Information ▸
Lemma cell_grid_zip (f : f64 → f64 → f64) (g g' : grid) (t p : nat) :
  cell (grid_zip f g g') t p =
  a ← cell g t p; b ← cell g' t p; Some (f a b).
Proof.
  unfold cell, grid_zip. rewrite lookup_zip_with.
  destruct (g !! t) as [row|]; simpl; [|done].
  destruct (g' !! t) as [row'|]; simpl.
  - rewrite lookup_zip_with. done.
  - by destruct (row !! p).
Qed.

Lemma cell_grid_sub (g : grid) (a : angle_t) (t p : nat) :
  cell (grid_sub g a) t p =
  c ← cell g t p; d ← angle_at a p; Some (fsub c d).
Proof.
  unfold cell, grid_sub. destruct a as [v|l]; rewrite list_lookup_fmap;
    destruct (g !! t) as [row|]; simpl; try done.
  - rewrite list_lookup_fmap. by destruct (row !! p).
  - by rewrite lookup_zip_with.
Qed.

(** [np.ones(n) * a] holds, at every point below [n], the entry of [a]
    that broadcasting gives that point. *)
Lemma lookup_ones_times (n : nat) (a : angle_t) (p : nat) :
  ones_times n a !! p = if decide (p < n)%nat then angle_at a p else None.
Proof.
  unfold ones_times. destruct a as [v|l]; simpl.
  - rewrite list_lookup_fmap. case_decide as Hp.
    + rewrite lookup_replicate_2; [|done].
      change (Some (fmul (Fin 1) v) = Some v). by rewrite fmul_1_l.
    + rewrite lookup_ge_None_2; [done|]. rewrite length_replicate. lia.
  - rewrite lookup_zip_with. case_decide as Hp.
    + rewrite lookup_replicate_2; [|done].
      destruct (l !! p) as [d|]; [|done].
      change (Some (fmul (Fin 1) d) = Some d). by rewrite fmul_1_l.
    + rewrite (lookup_ge_None_2 (replicate n (Fin 1)) p); [done|].
      rewrite length_replicate. lia.
Qed.

(** The cells of lines 85-92. *)
Lemma cell_effective_velocity (vx vy : grid) (flow_dir : angle_t) (t p : nat) (a b fd : f64) :
  cell vx t p = Some a → cell vy t p = Some b → angle_at flow_dir p = Some fd →
  cell (effective_velocity vx vy flow_dir) t p =
  Some (fmul (fcos (fsub (arctan2 a b) fd)) (pow_half (fadd (square a) (square b)))).
Proof.
  intros Ha Hb Hfd. unfold effective_velocity.
  rewrite cell_grid_zip, !cell_grid_map, cell_grid_sub, !cell_grid_zip, !cell_grid_map.
  by rewrite Ha, Hb, Hfd.
Qed.

(** ** Runs of vector_to_scalar *)

Lemma vector_to_scalar_run (σ : heap) (self : loc) (ds : Dataset)
    (angle_method : Z) (v_x v_y : string) :
  σ !! self = Some ds →
  vector_to_scalar self angle_method v_x v_y σ =
  match section_angle ds angle_method with
  | inl e => (inl e, σ)
  | inr angle_da =>
      match data_vars ds !! v_x with
      | None => (inl (KeyError v_x), σ)
      | Some vx =>
          match data_vars ds !! v_y with
          | None => (inl (KeyError v_y), σ)
          | Some vy =>
              (inr tt, <[self := with_projection ds (flow_direction angle_da) vx vy]> σ)
          end
      end
  end.
Proof.
  intros Hσ. unfold vector_to_scalar, mbind, M_bind, obj, lift, getitem. rewrite Hσ.
  destruct (section_angle ds angle_method) as [e|angle_da]; [done|].
  destruct (data_vars ds !! v_x) as [vx|]; [|done].
  destruct (data_vars ds !! v_y) as [vy|]; [|done].
  unfold modify. rewrite Hσ, lookup_insert_eq, insert_insert_eq.
  rewrite lookup_insert_eq, insert_insert_eq. done.
Qed.

(** A run that returns has stored the projection for some angle of the section. *)
Lemma vector_to_scalar_returns (σ σ' : heap) (self : loc) (ds : Dataset)
    (angle_method : Z) (v_x v_y : string) :
  σ !! self = Some ds →
  vector_to_scalar self angle_method v_x v_y σ = (inr tt, σ') →
  ∃ angle_da vx vy,
    section_angle ds angle_method = inr angle_da ∧
    data_vars ds !! v_x = Some vx ∧ data_vars ds !! v_y = Some vy ∧
    σ' = <[self := with_projection ds (flow_direction angle_da) vx vy]> σ.
Proof.
  intros Hσ. rewrite (vector_to_scalar_run _ _ _ _ _ _ Hσ).
  destruct (section_angle ds angle_method) as [e|angle_da]; [done|].
  destruct (data_vars ds !! v_x) as [vx|]; [|done].
  destruct (data_vars ds !! v_y) as [vy|]; [|done].
  intros [= <-]. eauto 10.
Qed.

Lemma v_dir_with_projection (ds : Dataset) (flow_dir : angle_t) (vx vy : DataArray grid) :
  v_dir (with_projection ds flow_dir vx vy) =
  Some (mkDataArray (ones_times (n_points ds) flow_dir) v_dir_attrs).
Proof. reflexivity. Qed.

Lemma v_eff_with_projection (ds : Dataset) (flow_dir : angle_t) (vx vy : DataArray grid) :
  data_vars (with_projection ds flow_dir vx vy) !! "v_eff_nofill" =
  Some (mkDataArray (effective_velocity (values vx) (values vy) flow_dir) v_eff_attrs).
Proof. unfold with_projection, set_v_dir_attrs. simpl. apply lookup_insert_eq. Qed.

(** The global mode: one angle, from the first and the last of the points
    with a finite x. *)
Lemma section_angle_global (ds : Dataset) (x_first x_last y_first y_last : f64) :
  head (finite_xs ds) = Some x_first → last (finite_xs ds) = Some x_last →
  head (finite_ys ds) = Some y_first → last (finite_ys ds) = Some y_last →
  section_angle ds 0 =
  inr (AScalar (arctan2 (fsub x_last x_first) (fsub y_last y_first))).
Proof.
  unfold section_angle, finite_xs, finite_ys, first, last_item. intros Hx Hx' Hy Hy'.
  rewrite bool_decide_eq_true_2 by done. rewrite Hx', Hy'.
  destruct (mask _ (coord_x ds)); [done|]. destruct (mask _ (coord_y ds)); [done|].
  by simplify_eq/=.
Qed.



(** In the local mode the angles land in an array over all the points. *)
Lemma section_angle_local (ds : Dataset) (angle_method : Z) (angle_da : angle_t) :
  angle_method ≠ 0%Z → section_angle ds angle_method = inr angle_da →
  ∃ angle,
    angle_da = AArray (mask_assign (isfinite <$> coord_x ds)
                                   (replicate (length (coord_x ds)) NaN) angle).
Proof.
  intros Hm. unfold section_angle. rewrite bool_decide_eq_false_2 by done.
  destruct (angle_loop _ _ _ _ _ _) as [e|angle]; simpl; [done|].
  intros [= <-]. eauto.
Qed.

(** The local mode leaves the points with a non-finite x undefined. *)
Lemma mask_assign_nonfinite (xs angle : list f64) (p : nat) (xp : f64) :
  xs !! p = Some xp → isfinite xp = false →
  mask_assign (isfinite <$> xs) (replicate (length xs) NaN) angle !! p = Some NaN.
Proof.
  intros Hp Hx. rewrite mask_assign_outside.
  - apply lookup_replicate_2. by eapply lookup_lt_Some.
  - by rewrite list_lookup_fmap, Hp; simpl; rewrite Hx.
Qed.

Lemma section_angle_global_inv (ds : Dataset) (angle_da : angle_t) :
  section_angle ds 0 = inr angle_da → ∃ v, angle_da = AScalar v.
Proof.
  unfold section_angle. rewrite bool_decide_eq_true_2 by done.
  destruct (first (mask _ (coord_x ds))) as [|x_left]; simpl; [done|].
  destruct (first (mask _ (coord_y ds))) as [|y_left]; simpl; [done|].
  destruct (last_item (mask _ (coord_x ds))) as [|x_right]; simpl; [done|].
  destruct (last_item (mask _ (coord_y ds))) as [|y_right]; simpl; [done|].
  intros [= <-]. eauto.
Qed.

Problem details ▸ Go through the data above and find the lines with the word "head". Copy each of those lines.

Result of this task ▸
  head (finite_xs ds) = Some x_first → last (finite_xs ds) = Some x_last →
  head (finite_ys ds) = Some y_first → last (finite_ys ds) = Some y_last →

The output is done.